En deux films, Sam Mendès affine sa signature, souligne son style, impose ses thèmes et relie son art de la mise en scène théatrale à son sens de l'image, fortement référencée.
D'un parti pris où la technique tient davantage de la direction artistique, Mendès soigne le cadre, la photo, le son et nous embarque dans un voyage vers les bords du Styx. Car il n'y a pas de pardon sur cette route pour Perdition, Michigan. Juste des âmes égarées dans une sale époque, avec une rasade de rédemption, et surtout une bonne lampée de vengeance. La famille Américaine est toujours aussi laide à voir. Les hommes de Mendès semblent perdus dans leur lente descente aux enfers. L'ombre de Capone plâne et l'avenir de cette Amérique est interrogée. Mais quel espoir existe-t'il quand ce film ne réunit que des assassins : où se situe la morale? le bon? Il n'y a que brutes et méchants.

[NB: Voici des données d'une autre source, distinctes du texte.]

(* ===== verification/PriorityQueue.v ===== *)
(** * Priority queues: definitions

    [source/priority_queue.c], over the array lists of items of
    [ArrayItems.v]. [backpointers] is [None] while the list is zeroed; its
    items are node pointers, [None] for NULL. The nodes belong to the caller:
    [nodes] is the memory that holds their [current_index].

    A function returns [None] when it would read a slot that was never set or
    write a node that does not exist. *)

From S2P Require Import Prelude Math ArrayItems.

Local Open Scope Z_scope.

Module PriorityQueue.

Abbreviation node_ptr := (option positive).

Section queue.
Context {A : Type} (pred : A -> A -> Z).

Record aws_priority_queue := mk_queue {
  container : alist A;
  backpointers : option (alist node_ptr);
  nodes : gmap positive Z
}.

Definition set_container (q : aws_priority_queue) (c : alist A) : aws_priority_queue :=
  mk_queue c (backpointers q) (nodes q).
Definition set_backpointers (q : aws_priority_queue) (b : option (alist node_ptr)) : aws_priority_queue :=
  mk_queue (container q) b (nodes q).

(** The size of a pointer to a node. *)
Definition node_ptr_size : Z := 8.

Definition PARENT_OF (index : Z) : Z :=
  if negb (Z.land index 1 =? 0) then Z.shiftr index 1
  else if 1 <? index then Z.shiftr (index - 2) 1 else 0.
Definition LEFT_OF (index : Z) : Z := u64 (u64 (Z.shiftl index 1) + 1).
Definition RIGHT_OF (index : Z) : Z := u64 (u64 (Z.shiftl index 1) + 2).

(** The item a pointer from [aws_array_list_get_at_ptr] points to. *)
Definition item_at {B} (l : alist B) (index : Z) : option B :=
  match a_get_at l index with Ok x => x | Err _ => None end.

(** [if (node) node->current_index = index] *)
Definition set_index (node : node_ptr) (index : Z) (ns : gmap positive Z) : option (gmap positive Z) :=
  match node with
  | None => Some ns
  | Some n => match ns !! n with Some _ => Some (<[n := index]> ns) | None => None end
  end.

(** [data[index]] of the backpointers. *)
Definition slot_at {B} (l : alist B) (index : Z) : option B := mjoin (zlookup (a_slots l) index).

Definition s_swap (q : aws_priority_queue) (a b : Z) : option aws_priority_queue :=
  let q := set_container q (a_swap (container q) a b) in
  match backpointers q with
  | None => Some q
  | Some bps =>
      bp_a ← slot_at bps a;
      bp_b ← slot_at bps b;
      let bps := put_slot (put_slot bps a (Some bp_b)) b (Some bp_a) in
      ns ← set_index bp_b a (nodes q);
      ns ← set_index bp_a b ns;
      Some (mk_queue (container q) (Some bps) ns)
  end.

(** The body of the loop of [s_sift_down] up to the exchange: the index of the
    first of the element at [root] and its children. *)
Definition sift_down_first (q : aws_priority_queue) (root : Z) : option Z :=
  let left := LEFT_OF root in
  let right := RIGHT_OF root in
  root_item ← item_at (container q) root;
  left_item ← item_at (container q) left;
  let '(first, first_item) :=
    if 0 <? pred root_item left_item then (left, left_item) else (root, root_item) in
  if right <? a_len (container q) then
    other_item ← item_at (container q) right;
    Some (if 0 <? pred first_item other_item then right else first)
  else Some first.

(** [while (LEFT_OF(root) < len)]; the result is [did_move]. *)
Fixpoint sift_down_loop (fuel : nat) (q : aws_priority_queue) (root : Z) (did_move : bool)
    : option (bool * aws_priority_queue) :=
  match fuel with
  | O => None
  | S fuel =>
      if LEFT_OF root <? a_len (container q) then
        first ← sift_down_first q root;
        if first =? root then Some (did_move, q)
        else
          q ← s_swap q first root;
          sift_down_loop fuel q first true
      else Some (did_move, q)
  end.

Definition s_sift_down (q : aws_priority_queue) (root : Z) : option (bool * aws_priority_queue) :=
  sift_down_loop (S (Z.to_nat (a_len (container q)))) q root false.

(** [while (index)] *)
Fixpoint sift_up_loop (fuel : nat) (q : aws_priority_queue) (index : Z) (did_move : bool)
    : option (bool * aws_priority_queue) :=
  match fuel with
  | O => None
  | S fuel =>
      if index =? 0 then Some (did_move, q)
      else
        let parent := PARENT_OF index in
        parent_item ← item_at (container q) parent;
        child_item ← item_at (container q) index;
        if 0 <? pred parent_item child_item then
          q ← s_swap q index parent;
          sift_up_loop fuel q parent true
        else Some (did_move, q)
  end.

Definition s_sift_up (q : aws_priority_queue) (index : Z) : option (bool * aws_priority_queue) :=
  sift_up_loop (S (Z.to_nat index)) q index false.

Definition s_sift_either (q : aws_priority_queue) (index : Z) : option aws_priority_queue :=
  if index =? 0 then snd <$> s_sift_down q index
  else
    '(did_move, q) ← s_sift_up q index;
    if did_move : bool then Some q else snd <$> s_sift_down q index.

Definition aws_priority_queue_init_dynamic (default_size item_size : Z) (ns : gmap positive Z)
    : result aws_priority_queue :=
  match a_init_dynamic default_size item_size with
  | Ok c => Ok (mk_queue c None ns)
  | Err e => Err e
  end.

Definition aws_priority_queue_init_static (item_count item_size : Z) (ns : gmap positive Z)
    : aws_priority_queue :=
  mk_queue (a_init_static item_count item_size) None ns.

(** The lists are released and zeroed; the nodes are the caller's. *)
Definition aws_priority_queue_clean_up (q : aws_priority_queue) : aws_priority_queue :=
  mk_queue (mk_alist [] 0 false 0) None (nodes q).

(** [backpointer_update_failed]: take the item out again. *)
Definition undo_push (q : aws_priority_queue) (e : aws_common_error)
    : option (op_result * aws_priority_queue) :=
  Some (AWS_OP_ERR e, set_container q (snd (a_pop_back (container q)))).

(** The backpointer list, created with a NULL for every item when it is first
    needed. *)
Definition need_backpointers (q : aws_priority_queue) (backpointer : node_ptr) (index : Z)
    : result (option (alist node_ptr)) :=
  match backpointer, backpointers q with
  | Some _, None =>
      if a_dynamic (container q) then
        match a_init_dynamic (index + 1) node_ptr_size with
        | Err e => Err e
        | Ok bps => Ok (Some (a_fill bps None))
        end
      else Err AWS_ERROR_UNSUPPORTED_OPERATION
  | _, bps => Ok bps
  end.

Definition aws_priority_queue_push_ref (q : aws_priority_queue) (item : A) (backpointer : node_ptr)
    : option (op_result * aws_priority_queue) :=
  match a_push_back (container q) item with
  | (AWS_OP_ERR e, c) => Some (AWS_OP_ERR e, set_container q c)
  | (AWS_OP_SUCCESS, c) =>
      let q := set_container q c in
      let index := a_len c - 1 in
      match need_backpointers q backpointer index with
      | Err e => undo_push q e
      | Ok bps =>
          let q := set_backpointers q bps in
          let set := match bps with
                     | None => (AWS_OP_SUCCESS, None)
                     | Some bps => let '(rv, bps) := a_set_at bps backpointer index in (rv, Some bps)
                     end in
          let '(rv, bps) := set in
          let q := set_backpointers q bps in
          match rv with
          | AWS_OP_ERR e => undo_push q e
          | AWS_OP_SUCCESS =>
              ns ← set_index backpointer index (nodes q);
              '(_, q) ← s_sift_up (mk_queue (container q) (backpointers q) ns) (a_len c - 1);
              Some (AWS_OP_SUCCESS, q)
          end
      end
  end.

Definition aws_priority_queue_push (q : aws_priority_queue) (item : A) :=
  aws_priority_queue_push_ref q item None.

Definition s_remove_node (q : aws_priority_queue) (item_index : Z)
    : option (result A * aws_priority_queue) :=
  match a_get_at (container q) item_index with
  | Err e => Some (Err e, q)
  | Ok None => None
  | Ok (Some item) =>
      let swap_with := a_len (container q) - 1 in
      q ← (if item_index =? swap_with then Some q else s_swap q item_index swap_with);
      let q := set_container q (snd (a_pop_back (container q))) in
      q ← match backpointers q with
          | None => Some q
          | Some bps =>
              backpointer ← match a_get_at bps swap_with with Ok x => x | Err _ => Some None end;
              ns ← set_index backpointer SIZE_MAX (nodes q);
              Some (mk_queue (container q) (Some (snd (a_pop_back bps))) ns)
          end;
      q ← (if item_index =? swap_with then Some q else s_sift_either q item_index);
      Some (Ok item, q)
  end.

Definition has_backpointer_data (q : aws_priority_queue) : bool :=
  match backpointers q with None => false | Some bps => 0 <? a_size bps end.

Definition aws_priority_queue_remove (q : aws_priority_queue) (node : positive)
    : option (result A * aws_priority_queue) :=
  current_index ← nodes q !! node;
  if negb (current_index <? a_len (container q)) then Some (Err AWS_ERROR_PRIORITY_QUEUE_BAD_NODE, q)
  else if negb (has_backpointer_data q) then Some (Err AWS_ERROR_PRIORITY_QUEUE_BAD_NODE, q)
  else s_remove_node q current_index.

Definition aws_priority_queue_pop (q : aws_priority_queue) : option (result A * aws_priority_queue) :=
  if a_len (container q) =? 0 then Some (Err AWS_ERROR_PRIORITY_QUEUE_EMPTY, q)
  else s_remove_node q 0.

Definition aws_priority_queue_top (q : aws_priority_queue) : option (result A) :=
  if a_len (container q) =? 0 then Some (Err AWS_ERROR_PRIORITY_QUEUE_EMPTY)
  else match a_get_at (container q) 0 with
       | Err e => Some (Err e)
       | Ok x => Ok <$> x
       end.

Definition aws_priority_queue_size (q : aws_priority_queue) : Z := a_len (container q).
Definition aws_priority_queue_capacity (q : aws_priority_queue) : Z :=
  a_size (container q) / a_item_size (container q).

(** [aws_array_list_is_valid]; storage is allocated exactly when there is
    room for an item. *)
Definition a_is_valid {B} (l : alist B) : bool :=
  match aws_mul_size_checked (a_len l) (a_item_size l) with
  | Err _ => false
  | Ok required_size => (required_size <=? a_size l) && negb (a_item_size l =? 0)
  end.

(** Without the deep checks; the list is zeroed when it is [None]. *)
Definition aws_priority_queue_backpointers_valid (q : aws_priority_queue) : bool :=
  match backpointers q with
  | None => true
  | Some bps =>
      let backpointer_list_is_valid := a_is_valid bps && negb (a_size bps =? 0) in
      let backpointer_list_item_size := a_item_size bps =? node_ptr_size in
      let lists_equal_lengths := a_len bps =? a_len (container q) in
      let backpointers_non_zero_current_size := 0 <? a_size bps in
      backpointer_list_is_valid
      && (backpointer_list_item_size && lists_equal_lengths && backpointers_non_zero_current_size)
  end.

Definition aws_priority_queue_is_valid (q : aws_priority_queue) : bool :=
  a_is_valid (container q) && aws_priority_queue_backpointers_valid q.

End queue.
Arguments aws_priority_queue : clear implicits.

End PriorityQueue.
Lemma run_ops_ok l ops : forall h xs,
  list_ok h l xs -> all_allowed l h ops xs ->
  exists h', run_ops l ops h = Some (fst (plain_ops ops xs), h')
    /\ list_ok h' l (snd (plain_ops ops xs))
    /\ changes_only h h' (path l xs ++ concat (map named ops)).
Proof.
  induction ops as [| op ops IH]; intros h xs Hok Ha; cbn [run_ops plain_ops map concat].
  { exists h. split_and!; auto. split; auto. }
  destruct Ha as [Ha Hr]. destruct (run_op_ok h l op xs Hok Ha) as (h1 & E1 & H1 & C1).
  destruct (plain_op op xs) as [r ys] eqn:Ep. cbn [fst snd] in *.
  destruct (IH h1 ys H1) as (h2 & E2 & H2 & C2).
  { apply (all_allowed_mono l h h1); [| exact Hr]. intros x. apply C1. }
  destruct (plain_ops ops ys) as [rs zs]. cbn [fst snd] in *.
  exists h2. erewrite bind_run by exact E1. erewrite bind_run by exact E2. split_and!; auto.
  eapply changes_sub; [exact (changes_trans _ _ _ _ _ C1 C2) |].
  assert (forall x, x ∈ ys -> x ∈ named op ++ xs) as Hys.
  { clear -Ep. destruct op; cbn [plain_op] in Ep; injection Ep as _ <-; cbn [named].
    - intros z. rewrite !elem_of_app, list_elem_of_singleton. tauto.
    - intros z. rewrite elem_of_cons, elem_of_app, list_elem_of_singleton. tauto.
    - intros z Hz. induction xs as [| w xs IH]; cbn in Hz; [set_solver |]. case_decide; set_solver.
    - intros z Hz. induction xs as [| w xs IH]; cbn in Hz; [set_solver |]. case_decide; set_solver.
    - intros z Hz. induction xs as [| w xs IH]; cbn in Hz; [set_solver |]. case_decide; set_solver.
    - intros z Hz. cbn. destruct xs as [| w xs _] using rev_ind; [set_solver |]. rewrite removelast_last in Hz. set_solver.
    - destruct xs; set_solver.
    - intros z (w & -> & Hw)%list_elem_of_fmap. unfold transpose. repeat case_decide; set_solver. }
  intros x. unfold path. rewrite !elem_of_app, !elem_of_cons, !elem_of_app. specialize (Hys x).
  rewrite elem_of_app in Hys. tauto.
Qed.

(** ** What a caller observes *)

Fixpoint walk_forward (fuel : nat) (l : aws_linked_list) (p : option positive) : L (option (list positive)) :=
  match fuel with
  | O => mret None
  | S fuel =>
      if decide (p = Some (aws_linked_list_end l)) then mret (Some [])
      else
        x ← deref p;
        n ← aws_linked_list_next x;
        r ← walk_forward fuel l n;
        mret (cons x <$> r)
  end.

Fixpoint walk_backward (fuel : nat) (l : aws_linked_list) (p : option positive) : L (option (list positive)) :=
  match fuel with
  | O => mret None
  | S fuel =>
      if decide (p = Some (aws_linked_list_rend l)) then mret (Some [])
      else
        x ← deref p;
        n ← aws_linked_list_prev x;
        r ← walk_backward fuel l n;
        mret (cons x <$> r)
  end.

(** A list that is valid and reads [xs] from either end. *)
Definition reads (h : links) (l : aws_linked_list) (xs : list positive) : Prop :=
  aws_linked_list_is_valid l h = Some (true, h)
  /\ aws_linked_list_empty l h = Some (bool_decide (xs = []), h)
  /\ (p ← aws_linked_list_begin l; walk_forward (S (length xs)) l p) h = Some (Some xs, h)
  /\ (p ← aws_linked_list_rbegin l; walk_backward (S (length xs)) l p) h = Some (Some (rev xs), h).

Lemma path_not_tail h l xs x : list_ok h l xs -> x ∈ xs -> x <> tail l /\ x <> head l.
Proof.
  intros H Hx. pose proof (lo_nodup _ _ _ H) as Hnd. unfold path in Hnd. rewrite NoDup_cons in Hnd.
  destruct Hnd as [H1 H2]. apply NoDup_app in H2 as (_ & Hd & _). split; intros ->.
  - apply (Hd _ Hx). apply list_elem_of_singleton. reflexivity.
  - apply H1. apply elem_of_app. auto.
Qed.

Lemma walk_forward_ok h l ys : forall xs,
  list_ok h l (xs ++ ys) -> walk_forward (S (length ys)) l (Some (after_of l ys)) h = Some (Some ys, h).
Proof.
  induction ys as [| y ys IH]; intros xs Hok; cbn [length walk_forward].
  { now rewrite decide_True. }
  assert (y ∈ xs ++ y :: ys) as Hy by (apply elem_of_app; rewrite elem_of_cons; auto).
  rewrite after_of_last, decide_False by (intros [= E]; now destruct (path_not_tail h l _ y Hok Hy)). lrun.
  assert (list_ok h l ((xs ++ [y]) ++ ys)) as Hok' by now rewrite <- app_assoc.
  destruct (neighbours h l (xs ++ [y]) ys Hok') as (Hn & _ & Hh & _). rewrite before_of_last in *.
  assert (aws_linked_list_next y h = Some (Some (after_of l ys), h)) as E.
  { unfold aws_linked_list_next. lrun. now rewrite Hn. }
  erewrite bind_run by exact E.
  erewrite bind_run by exact (IH _ Hok'). reflexivity.
Qed.

Lemma walk_backward_ok h l xs : forall ys,
  list_ok h l (xs ++ ys) -> walk_backward (S (length xs)) l (Some (before_of l xs)) h = Some (Some (rev xs), h).
Proof.
  induction xs as [| x xs IH] using rev_ind; intros ys Hok; cbn [walk_backward].
  { now rewrite decide_True. }
  assert (x ∈ (xs ++ [x]) ++ ys) as Hx by (rewrite !elem_of_app, list_elem_of_singleton; auto).
  rewrite before_of_last, decide_False by (intros [= E]; now destruct (path_not_tail h l _ x Hok Hx)). lrun.
  rewrite <- app_assoc in Hok. destruct (neighbours h l xs ([x] ++ ys) Hok) as (_ & Hp & _ & Hh & _).
  change (after_of l ([x] ++ ys)) with x in *.
  assert (aws_linked_list_prev x h = Some (Some (before_of l xs), h)) as E.
  { unfold aws_linked_list_prev. lrun. now rewrite Hp. }
  erewrite bind_run by exact E. rewrite length_app, Nat.add_1_r.
  erewrite bind_run by exact (IH _ Hok). now rewrite rev_app_distr.
Qed.

Lemma list_reads h l xs : list_ok h l xs -> reads h l xs.
Proof.
  intros Hok. pose proof (front_run h l xs Hok) as Hf. pose proof (back_run h l xs Hok) as Hb.
  unfold reads. split_and!.
  - destruct (neighbours h l [] xs Hok) as (Hn & _ & Hh & _). change (before_of l []) with (head l) in *.
    pose proof Hok as Hok'. rewrite <- (app_nil_r xs) in Hok'.
    destruct (neighbours h l xs [] Hok') as (_ & Hp & _ & Ht & _). change (after_of l []) with (tail l) in *.
    unfold aws_linked_list_is_valid. do 2 lrun. rewrite Hn, Hp, (lo_head _ _ _ Hok), (lo_tail _ _ _ Hok). reflexivity.
  - exact (empty_run h l xs Hok).
  - unfold aws_linked_list_begin. unfold aws_linked_list_front in Hf. erewrite bind_run by exact Hf.
    exact (walk_forward_ok h l xs [] Hok).
  - unfold aws_linked_list_rbegin. unfold aws_linked_list_back in Hb. erewrite bind_run by exact Hb.
    rewrite <- (app_nil_r xs) in Hok. exact (walk_backward_ok h l xs [] Hok).
Qed.

(** C14: any history of linked list operations that a caller may perform on a list
    set up by [aws_linked_list_init] runs, returns the nodes the same history
    on a plain list of addresses returns, and leaves a valid list that reads
    that list from either end; no node that is neither in the list nor named
    by an operation is touched. *)
Theorem linked_list_refines_list (l : aws_linked_list) (h : links) (ops : list list_op) :
  holds h (head l) -> holds h (tail l) -> head l <> tail l -> all_allowed l h ops [] ->
  let '(rs, xs) := plain_ops ops [] in
  exists h0 h', aws_linked_list_init l h = Some (tt, h0)
    /\ run_ops l ops h0 = Some (rs, h') /\ reads h' l xs
    /\ changes_only h h' (path l [] ++ concat (map named ops)).
Proof.
  intros Hh Ht Hne Ha. destruct (init_ok h l Hh Ht Hne) as (h0 & E0 & H0 & C0).
  destruct (run_ops_ok l ops h0 [] H0) as (h' & E & H & C).
  { apply (all_allowed_mono l h h0); [| exact Ha]. intros x. apply C0. }
  destruct (plain_ops ops []) as [rs xs]. exists h0, h'. split_and!; auto; [exact (list_reads h' l xs H) |].
  eapply changes_sub; [exact (changes_trans _ _ _ _ _ C0 C) |].
  intros x. unfold path. cbn [app]. rewrite !elem_of_cons. tauto.
Qed.

Definition four_nodes : links :=
  {[1%positive := mk_node None None; 2%positive := mk_node None None;
    3%positive := mk_node None None; 4%positive := mk_node None None]}.

Lemma linked_list_refines_list_witness :
  exists h0 h', aws_linked_list_init (mk_list 1 2) four_nodes = Some (tt, h0)
    /\ run_ops (mk_list 1 2) [Push_back 3; Push_front 4; Swap_nodes 3 4; Pop_back] h0
       = Some ([None; None; None; Some 4%positive], h')
    /\ reads h' (mk_list 1 2) [3%positive].
Proof.
  destruct (linked_list_refines_list (mk_list 1 2) four_nodes [Push_back 3; Push_front 4; Swap_nodes 3 4; Pop_back])
    as (h0 & h' & E0 & E & H & _).
  - now eexists.
  - now eexists.
  - discriminate.
  - cbn. split_and!; try (now eexists); set_solver.
  - exists h0, h'. auto.
Defined.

Dans cet univers noir dans lequel nous plongeons avec un délice suspect, nous revivons ces vieux films américains qui naviguaient dans les eaux troubles du polar. Ici, les hommes trainent une sorte de lassitude; ils sentent qu'ils n'ont pas le choix face à un destin qui se résume à une impasse fatale, un peu plus violente que la moyenne. Les visages sont tirés, tristes et transpirent une morbidité irréelle. On nous raconte une histoire de fantômes. Une sorte de chronique d'un suicide annoncé, une songerie cauchemardesque qui finit en bain de sang.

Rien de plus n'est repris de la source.